### Problem details:
Give the number of lines in the data that hold the string "reader". Nothing else is needed.

### Record extracts:
--

(* ===== verification/ProjectionDomain.v ===== *)
(** * Projections: read models and the mapping of events

    Models [services/projection/internal/domain] (the read models and the errors), the
    protobuf messages that the worker decodes, and the snapshots it takes of them
    ([adapters/projection/mapping.go]). *)

From S2P Require Import Prelude GoStrings Postgres Outbox.
From stdpp Require Import strings gmap list.
From Stdlib Require Import String Lia.
Open Scope string_scope.
Open Scope list_scope.
Open Scope Z_scope.

(** ** errors.go

    [ErrDatabase] is an error of the database that is passed on unmapped; [ErrInternal]
    every other failure without a sentinel. *)
Inductive error :=
| ErrInvalidArgument
| ErrNotFound
| ErrForbidden
| ErrTenantNotActive
| ErrEventIdentityConflict
| ErrDatabase (e : db_error)
| ErrInternal.

#[global] Instance projection_error_eq_dec : EqDecision error.
Proof. solve_decision. Defined.
#[global] Instance projection_db_error : DbError error := ErrDatabase.

(** ** models.go *)

Record EventMeta := {
  meta_EventID : string;
  meta_TenantID : string;
  meta_Topic : string;
  meta_Partition : Z;
  meta_Offset : Z;
  meta_EventType : string;
  meta_EventVersion : Z;
  meta_AggregateType : string;
  meta_AggregateID : string;
  meta_AggregateVersion : Z;
  meta_EventHash : string;
  meta_OccurredAt : Z;
  meta_ProcessedAt : Z;
}.
Lemma first_time_watermarks sc meta l db db' t :
  first_time sc meta l db db' → uuid_in (meta_TenantID meta) = Some t →
  projection_watermarks db' =
  <[t := match projection_watermarks db !! t with
         | Some old => watermark_join old (event_watermark meta)
         | None => event_watermark meta
         end]> (projection_watermarks db).
Proof.
  intros (i & db1 & db2 & db3 & (t' & Hi & Ht & _ & ->)%insert_consumed_Some &
    Hl%statements_watermarks & Hw & ->%update_checkpoint_watermarks) Ht'.
  unfold sql_update_watermark in Hw. result_inv Hw. simplify_eq. by rewrite Hl.
Qed.

Lemma reached_watermarks h db t :
  reached h db → watermark_ok (tenant_events t h) (projection_watermarks db !! t).
Proof.
  induction 1 as [|h db message clock ev r db' _ IH Hd]; [done|].
  apply deliver_cases in Hd as Hc. destruct r as [[[]|]|]; [| |by destruct Hc as [-> _]|by subst].
  - destruct Hc as (meta & f & Hm & Hf).
    destruct (first_time_consumed _ _ _ _ _ Hf) as (i & t' & Hi & Ht & _).
    rewrite (first_time_watermarks _ _ _ _ _ _ Hf Ht). unfold tenant_events.
    assert (inbox_entry (message, clock) = Some (i, consumed_row i t' meta)) as He
      by (unfold inbox_entry; cbn; by rewrite Hm, Hi, Ht).
    rewrite omap_app. cbn [omap list_omap]. rewrite He, fmap_app, List.filter_app. cbn.
    destruct (String.eqb_spec t' t) as [->|Hne].
    + rewrite lookup_insert_eq. unfold tenant_events in IH.
      destruct (projection_watermarks db !! t) as [w|]; cbn in IH |- *.
      * destruct IH as [H1' H2']. split; [by apply (greatest_snoc meta_OccurredAt _ _ (consumed_row i t meta))|
          by apply (greatest_snoc meta_ProcessedAt _ _ (consumed_row i t meta))].
      * rewrite IH. split; [apply (greatest_one meta_OccurredAt (consumed_row i t meta))|
          apply (greatest_one meta_ProcessedAt (consumed_row i t meta))].
    + rewrite lookup_insert_ne by done. by rewrite app_nil_r.
  - destruct Hc as (meta & f & _ & _ & _ & Hk%update_checkpoint_watermarks). by rewrite Hk.
Qed.

End Reached.
#[local] Instance newest_first_trans : Transitive (newest_first k).
Proof.
  intros a b c. unfold newest_first. rewrite !key_le_spec.
  intros [Hab|Hab] [Hbc|Hbc].
  - left. by eapply key_lt_trans.
  - left. by rewrite Hbc.
  - left. by rewrite <-Hab.
  - right. congruence.
Qed.
#[local] Instance newest_first_total : Total (newest_first k).
Proof.
  intros a b. unfold newest_first. rewrite !key_le_spec.
  destruct (key_lt_total (k a) (k b)) as [?|[?|?]]; auto.
Qed.

(** Every key is greater than those that follow. *)
Definition descending : list R → Prop :=
  StronglySorted (λ a b, key_lt (k b) (k a) = true).

Definition listing (rows : list R) : list R := merge_sort (newest_first k) rows.

Lemma descending_unique l l' : descending l → descending l' → l ≡ₚ l' → l = l'.
Proof.
  intros Hl Hl'. apply StronglySorted_unique_strong with (λ a b, key_lt (k b) (k a) = true);
    [|done|done].
  intros a b _ _ Hab Hba. by rewrite (key_lt_asym _ _ Hab) in Hba.
Qed.
(* ===== verification/ProjectionExamples.v ===== *)
(** * Projections: concrete histories

    A task, an agent and two consumers that receive their events in different orders; each
    property holds at them. *)

From S2P Require Import Prelude GoStrings Postgres Usecase Outbox Consumer.
From S2P Require Import ConsumerProperties Concrete.
From S2P Require Import ProjectionDomain ProjectionStore ProjectionRepository.
From S2P Require Import ProjectionService ProjectionHistory ProjectionCurrent.
From S2P Require Import ProjectionConvergence ProjectionDelivery ProjectionPaging.
From S2P Require Import ProjectionIsolation.
From S2P Require Import ProjectionProperties.
From stdpp Require Import strings gmap list relations.
From Stdlib Require Import String Ascii Lia.
Open Scope string_scope.
Open Scope list_scope.
Open Scope Z_scope.

#[local] Existing Instances concrete_platform concrete_platform_laws.

Inductive projection_wire :=
| TaskBytes (v : Task_pb)
| AgentBytes (v : Agent_pb)
| EnvelopeBytes (e : EventEnvelope projection_wire).

#[local] Instance projection_wire_proto : Proto := {|
  wire := projection_wire;
  marshal_envelope e := Some (EnvelopeBytes e);
  unmarshal_envelope w := match w with EnvelopeBytes e => Some e | _ => None end;
  timestamp_valid _ := true |}.

Definition read_task (w : projection_wire) : option (option Task_pb) :=
  match w with TaskBytes v => Some (Some v) | _ => None end.
Definition read_agent (w : projection_wire) : option (option Agent_pb) :=
  match w with AgentBytes v => Some (Some v) | _ => None end.
Definition unread {A} (w : projection_wire) : option (option A) := None.

(** A hash of 32 bytes that tells the versions of the events below apart. *)
Definition example_hash (w : projection_wire) : string :=
  match w with
  | EnvelopeBytes e => String (ascii_of_nat (Z.to_nat (envelope_AggregateVersion e)))
                         "the-content-of-an-event-envelope"
  | _ => ""
  end.

#[local] Instance projection_message_proto : ProjectionProto := {|
  unmarshal_TenantCreated := unread; unmarshal_TenantActivated := unread;
  unmarshal_TenantOnboardingFailed := unread; unmarshal_TenantUpdated := unread;
  unmarshal_TenantArchived := unread; unmarshal_CompanyCreated := unread;
  unmarshal_AgentCreated := read_agent; unmarshal_AgentDeleted := read_agent;
  unmarshal_GoalCreated := unread; unmarshal_ProjectCreated := unread;
  unmarshal_TaskCreated := read_task; unmarshal_TaskDependencyAdded := unread;
  unmarshal_TaskDependencyRemoved := unread; unmarshal_TaskAssigned := unread;
  unmarshal_TaskUnassigned := unread; unmarshal_TaskCommentAdded := unread;
  unmarshal_TaskArtifactAdded := unread; unmarshal_TaskArtifactDeleted := unread;
  unmarshal_TaskChecklistChanged := unread; unmarshal_TaskScheduleChanged := unread;
  sha256_Sum256 w := String.substring 0 32 (example_hash w) |}.

(** A query matches a document with that title. *)
#[local] Instance title_search : TextSearch := {|
  text_match d query := String.eqb (document_Title d) query; text_rank _ _ := 1 |}.

Definition example_config : Config := {| config_ServicePrincipalID := uuid 9 |}.
Definition example_env : env := {| env_clock := 1000; env_budget := None |}.

(** ** Events *)

Definition tenant := uuid 1.
Definition reader := uuid 2.
Definition company := uuid2 1 0.

Definition task_pb (status : Z) : Task_pb := {|
  taskPb_TenantId := tenant; taskPb_CompanyId := company; taskPb_ProjectId := uuid2 1 1;
  taskPb_TaskId := uuid2 2 0; taskPb_ParentTaskId := None; taskPb_Title := "Write";
  taskPb_Description := ""; taskPb_Status := status; taskPb_Priority := 2;
  taskPb_CreatedByUserId := reader |}.
Definition agent_pb : Agent_pb := {|
  agentPb_TenantId := tenant; agentPb_CompanyId := company; agentPb_AgentId := uuid2 3 0;
  agentPb_Slug := "ada"; agentPb_DisplayName := "Ada"; agentPb_RoleTitle := "writer";
  agentPb_Objective := ""; agentPb_ManagerAgentId := None; agentPb_Status := 5;
  agentPb_ExecutionProfile := 1; agentPb_AutonomyLevel := 1 |}.

(** The [n]th event, of that type, about version [version] of its aggregate. *)
Definition event (n : nat) (type : string) (version : Z) (payload : projection_wire)
  : EventEnvelope projection_wire := {|
  envelope_EventId := uuid2 9 n; envelope_EventType := type; envelope_EventVersion := 1;
  envelope_TenantId := tenant; envelope_AggregateType := "aggregate";
  envelope_AggregateId := uuid2 8 0; envelope_AggregateVersion := version;
  envelope_OccurredAt := Some (1000000 * Z.of_nat n); envelope_Producer := "";
  envelope_TraceId := ""; envelope_CorrelationId := ""; envelope_CausationId := "";
  envelope_Payload := payload |}.
Definition message (n : nat) (type : string) (version : Z) (payload : projection_wire)
    (offset : Z) : Message := {|
  message_Topic := "events"; message_Key := ""; message_Envelope := event n type version payload;
  message_Headers := ∅; message_Partition := 0; message_Offset := offset;
  message_Timestamp := 0 |}.

Definition task_created (offset : Z) : Message :=
  message 1 "task.created" 1 (TaskBytes (task_pb 1)) offset.
Definition task_started (offset : Z) : Message :=
  message 2 "task.status_changed" 2 (TaskBytes (task_pb 3)) offset.
Definition agent_updated (offset : Z) : Message :=
  message 3 "agent.updated" 2 (AgentBytes agent_pb) offset.
Definition agent_deleted (offset : Z) : Message :=
  message 4 "agent.deleted" 3 (AgentBytes agent_pb) offset.

(** ** Histories *)

(** Deliveries one after the other, on a working connection. *)
Fixpoint deliveries (l : list delivery) (at_ : list delivery * projection_tables)
  : list delivery * projection_tables :=
  match l with
  | [] => at_
  | (m, clock) :: l =>
      match deliver example_config m clock example_env at_.2 with
      | (r, db) =>
          deliveries l
            (match r with Ok (Some true) => at_.1 ++ [(m, clock)] | _ => at_.1 end, db)
      end
  end.
Definition from_start (l : list delivery) := deliveries l ([], no_projections).

Lemma deliveries_reached l at_ :
  reached example_config at_.1 at_.2 →
  reached example_config (deliveries l at_).1 (deliveries l at_).2.
Proof.
  revert at_. induction l as [|[m clock] l IH]; intros at_ Hat; [done|]. cbn.
  destruct (deliver example_config m clock example_env at_.2) as [r db] eqn:Hd.
  apply IH. cbn. by eapply reached_deliver.
Qed.

Lemma from_start_reached l : reached example_config (from_start l).1 (from_start l).2.
Proof. apply deliveries_reached. constructor. Qed.

(** In order, and out of order with a repetition. *)
Definition orderly : list delivery :=
  [(task_created 0, 7000); (task_started 1, 8000); (agent_updated 2, 9000)].
Definition disorderly : list delivery :=
  [(agent_updated 0, 5000); (task_started 1, 5000); (task_created 2, 6000);
   (task_started 1, 6000)].

Example orderly_applied : (from_start orderly).1 = orderly.
Proof. vm_compute. done. Qed.
Example disorderly_applied : (from_start disorderly).1 = take 3 disorderly.
Proof. vm_compute. done. Qed.
Example task_in_progress :
  task_Status <$> projection_tasks (from_start disorderly).2 !! (tenant, uuid2 2 0)
  = Some "in_progress".
Proof. vm_compute. done. Qed.

(** A late update of the agent, after its deletion, is offered to the search again. *)
Definition revived : list delivery := [(agent_deleted 0, 5000); (agent_updated 1, 6000)].
Example agent_stays_deleted :
  agent_Status <$> projection_agents (from_start revived).2 !! (tenant, uuid2 3 0)
  = Some "deleted".
Proof. vm_compute. done. Qed.
Example document_revived :
  (λ d, (document_Deleted d, source_Version (document_Source d))) <$>
    projection_search (from_start revived).2 !! (tenant, "agent", uuid2 3 0)
  = Some (false, 2).
Proof. vm_compute. done. Qed.

(** ** The properties at these histories *)

Lemma read_models_current_witness :
  newest_everywhere (from_start disorderly).1 (from_start disorderly).2 ∧
  inbox_ok (from_start disorderly).1 (from_start disorderly).2 ∧
  ∀ t, watermark_ok (tenant_events t (from_start disorderly).1)
         (projection_watermarks (from_start disorderly).2 !! t).
Proof.
  exact (read_models_current example_config (from_start disorderly).1 (from_start disorderly).2
    (from_start_reached disorderly)).
Defined.

(** The rows that the events wrote to the search. *)
Definition orderly_documents : list SearchDocument :=
  history_rows documents put_document (from_start orderly).1.

Lemma orderly_versions : in_version_order (model_key documents) document_Source orderly_documents.
Proof. apply in_version_order_check. vm_compute. reflexivity. Qed.

Lemma search_documents_current_witness :
  current (model_key documents) document_Source orderly_documents
    (projection_search (from_start orderly).2).
Proof.
  exact (search_documents_current example_config (from_start orderly).1 (from_start orderly).2
    (from_start_reached orderly) orderly_versions).
Defined.

(** Every member of [l] has the envelope of a member of [l']. *)
Lemma envelopes_covered (l l' : list delivery) :
  Forall (λ d, Exists (λ d', message_Envelope d'.1 = message_Envelope d.1) l') l →
  ∀ e, (∃ d, d ∈ l ∧ message_Envelope d.1 = e) → ∃ d', d' ∈ l' ∧ message_Envelope d'.1 = e.
Proof.
  rewrite Forall_forall. intros Hl e (d & Hd & <-). specialize (Hl d Hd).
  by apply Exists_exists in Hl.
Qed.

Lemma same_events : same_envelopes (from_start orderly).1 (from_start disorderly).1.
Proof.
  rewrite orderly_applied, disorderly_applied. unfold orderly, disorderly.
  intros e. split; apply envelopes_covered; cbn [take];
    rewrite ?Forall_cons, ?Forall_nil, ?Exists_cons, ?Exists_nil; cbn [fst]; intuition reflexivity.
Qed.

Lemma orderly_distinct : versions_distinct (from_start orderly).1.
Proof.
  split; apply one_event_check; apply (bool_decide_unpack _); vm_compute; exact I.
Qed.

Lemma read_models_converge_witness :
  converged (from_start orderly).2 (from_start disorderly).2.
Proof.
  exact (read_models_converge example_config (from_start orderly).1 (from_start disorderly).1
    (from_start orderly).2 (from_start disorderly).2 (from_start_reached orderly)
    (from_start_reached disorderly) same_events orderly_distinct).
Defined.

(** The update of the agent arrives a second time. *)
Definition decoded_again := decodeMessage (agent_updated 3) 9000.
Lemma decoded_again_Ok : is_ok decoded_again = true.
Proof. vm_compute. done. Qed.
Definition again_meta : EventMeta := (get_ok decoded_again decoded_again_Ok).1.

Lemma again_known : is_some (projection_consumed (from_start disorderly).2 !! uuid2 9 3) = true.
Proof. vm_compute. done. Qed.

Lemma delivery_outcome_witness : ∃ db',
  deliver example_config (agent_updated 3) 9000 example_env (from_start disorderly).2
    = (Ok (Some false), db') ∧ only_checkpoint (from_start disorderly).2 db'.
Proof.
  assert (∃ f, decoded_again = Ok (again_meta, Some f)) as [f Hf].
  { assert (decoded_again = Ok (again_meta, (get_ok decoded_again decoded_again_Ok).2)) as Hd.
    { etransitivity; [exact (get_ok_Ok decoded_again decoded_again_Ok)|].
      unfold again_meta. by rewrite <-surjective_pairing. }
    assert (is_some (get_ok decoded_again decoded_again_Ok).2 = true) as Hf by (vm_compute; done).
    destruct (get_ok decoded_again decoded_again_Ok).2 as [f|]; [by exists f|discriminate]. }
  destruct (well_formed_accepted example_config again_meta) as (r & i & t & Ha);
    [vm_compute; done|].
  assert (uuid2 9 3 = i) as <- by (pose proof (accepted_event _ _ _ _ _ Ha) as Hi;
    vm_compute in Hi; injection Hi as <-; vm_compute; done).
  assert (tenant = t) as <- by (pose proof (accepted_tenant _ _ _ _ _ Ha) as Ht;
    vm_compute in Ht; injection Ht as <-; vm_compute; done).
  pose proof (delivery_outcome example_config (agent_updated 3) 9000 example_env
    (from_start disorderly).2 again_meta f r (uuid2 9 3) tenant Hf Ha eq_refl) as Ho.
  destruct (projection_consumed (from_start disorderly).2 !! uuid2 9 3) as [e|] eqn:He.
  - assert ((meta_TenantID e, meta_EventHash e) = (tenant, meta_EventHash again_meta)) as [= Ht Hh].
    { transitivity (default ("", "") ((λ e, (meta_TenantID e, meta_EventHash e)) <$>
        projection_consumed (from_start disorderly).2 !! uuid2 9 3)); [by rewrite He|].
      vm_compute. done. }
    rewrite Ht, Hh, !String.eqb_refl in Ho. exact Ho.
  - pose proof again_known as Hk. rewrite He in Hk. discriminate.
Defined.
(* ===== verification/IdentityProperties.v ===== *)
(** * Identity and sessions: properties

    The steps the service takes on its stores ([store_step]), the use cases as sequences of
    such steps, and what follows for logins, sessions and users. *)

From stdpp Require Import strings gmap list relations.
From Stdlib Require Import String Ascii Lia.
From S2P Require Import Prelude GoStrings Postgres Usecase Concrete.
From S2P Require Import Identity IdentityAccess.
Open Scope string_scope.
Open Scope list_scope.
Open Scope Z_scope.

(** ** Redis commands *)

Lemma set_redis_same db : set_redis db (auth_redis db) = db.
Proof. by destruct db. Qed.

(** What a command leaves: the store as it was, or the store after its last execution; the
    first execution found the store as it was. *)
Definition found {A} (f : Z → Redis → A * Redis) (now : Z) (r0 r : Redis) : Prop :=
  r = r0 ∨ r = (f now r0).2.

Lemma run_command {A} (f : Z → Redis → A * Redis) db ev r db' :
  run (command f) db ev = (r, db') →
  db' = db ∧ r = Err ErrRedis ∨
  ∃ before, found f (env_clock ev) (auth_redis db) before ∧
    db' = set_redis db (f (env_clock ev) before).2 ∧
    (r = Ok (f (env_clock ev) before).1 ∨ r = Err ErrRedis).
Proof.
  unfold run, command, found. cbn. destruct (f _ (auth_redis db)) as [a r1] eqn:Hf. cbn.
  destruct (env_budget ev) as [[|[|n]]|]; cbn.
  - intros [= <- <-]. by left.
  - intros [= <- <-]. right. exists (auth_redis db). rewrite Hf. auto.
  - destruct (f _ r1) as [a2 r2] eqn:Hf2. cbn. intros [= <- <-].
    right. exists r1. rewrite Hf2. auto.
  - intros [= <- <-]. right. exists (auth_redis db). rewrite Hf. auto.
Qed.

(** A command on one key leaves the others alone. *)
Definition on_key {A} (k : string) (f : Z → Redis → A * Redis) : Prop :=
  ∀ now r k', k' ≠ k → (f now r).2 !! k' = r !! k'.

Lemma run_command_frame {A} k (f : Z → Redis → A * Redis) db ev k' :
  on_key k f → k' ≠ k → auth_redis (run (command f) db ev).2 !! k' = auth_redis db !! k'.
Proof.
  intros Hf Hk. destruct (run (command f) db ev) as [r db'] eqn:E1. cbn.
  apply run_command in E1 as [[-> _]|(before & Hb & -> & _)]; [done|].
  cbn [auth_redis set_redis]. rewrite Hf by done. destruct Hb as [->| ->]; [done|]. by apply Hf.
Qed.
(** The positions of an agent's fallbacks are below five. *)
Definition positions : list Z := [0; 1; 2; 3; 4].
Definition fallbacks_at (t a : string) (db : access_tables) : list (option string) :=
  (λ p, access_fallbacks db !! (t, a, p)) <$> positions.

(** [SELECT ... ORDER BY position ASC] *)
Definition sql_fallbacks (tenantID agentID : string) (sc : Scope) (db : access_tables)
  : result db_error (list string) :=
  r ← rls_of sc; t ← cast tenantID; a ← cast agentID;
  Ok (if tenant_scoped r t then omap id (fallbacks_at t a db) else []).

Definition sql_delete_fallbacks (tenantID agentID : string) (sc : Scope) (db : access_tables)
  : result db_error (unit * access_tables) :=
  r ← rls_of sc; t ← cast tenantID; a ← cast agentID;
  Ok (tt, if tenant_scoped r t
          then set_fallbacks (filter (λ kv, kv.1.1 ≠ (t, a)) (access_fallbacks db)) db
          else db).

Definition sql_insert_fallback (tenantID agentID : string) (position : Z) (offeringID : string)
    (sc : Scope) (db : access_tables) : result db_error (unit * access_tables) :=
  t ← cast tenantID; a ← cast agentID; o ← cast offeringID;
  writable "model_access_agent_binding_fallbacks" t sc;;
  fail_if (negb (in_bounds 0 4 position))
    (ErrCheckViolation "model_access_agent_binding_fallbacks");;
  fail_if (is_some (access_fallbacks db !! (t, a, position)))
    (ErrUniqueViolation "model_access_agent_binding_fallbacks_pkey");;
  fail_if (slices_Contains (omap id (fallbacks_at t a db)) o)
    (ErrUniqueViolation "model_access_agent_binding_fallbacks_offering");;
  fail_if (negb (is_some (access_bindings db !! (t, a))) || negb (offering_exists t o db))
    (ErrForeignKeyViolation "model_access_agent_binding_fallbacks");;
  Ok (tt, set_fallbacks (<[(t, a, position) := o]> (access_fallbacks db)) db).

(** The insertion of a revision. A nil slice of fallbacks is a NULL. *)
Definition sql_insert_binding_revision (b : AgentModelBinding) (changeKind actorUserID : string)
    (now : Z) (sc : Scope) (db : access_tables) : result db_error (unit * access_tables) :=
  t ← cast (binding_TenantID b); a ← cast (binding_AgentID b);
  c ← cast (binding_CompanyID b); primary ← cast (binding_PrimaryOfferingID b);
  fast ← cast_option (binding_FastOfferingID b); u ← cast actorUserID;
  fallbacks ← array_in "fallback_offering_ids" (binding_FallbackOfferingIDs b);
  fallbacks ← cast_all fallbacks;
  writable "model_access_agent_binding_revisions" t sc;;
  let row := {|
    brev_CompanyID := c; brev_Status := binding_Status b; brev_PrimaryOfferingID := primary;
    brev_FastOfferingID := fast; brev_FallbackOfferingIDs := fallbacks;
    brev_FallbackPolicy := binding_FallbackPolicy b;
    brev_MaxModelCostMicroUSD := binding_MaxModelCostMicroUSD b;
    brev_ChangeKind := changeKind; brev_ChangedByUserID := u;
    brev_CreatedAt := timestamptz now |} in
  fail_if (negb (revision_checks (binding_Version b) row))
    (ErrCheckViolation "model_access_agent_binding_revisions");;
  fail_if (is_some (access_revisions db !! (t, a, binding_Version b)))
    (ErrUniqueViolation "model_access_agent_binding_revisions_pkey");;
  Ok (tt, set_binding_revisions
            (<[(t, a, binding_Version b) := row]> (access_revisions db)) db).

Definition sql_binding_answer (tenantID actorUserID operation idempotencyKey : string)
    (sc : Scope) (db : access_tables) : result db_error (option binding_answer) :=
  r ← rls_of sc; t ← cast tenantID; u ← cast actorUserID; k ← cast idempotencyKey;
  Ok (if tenant_scoped r t then access_answers db !! (t, u, operation, k) else None).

--

### Output below:
2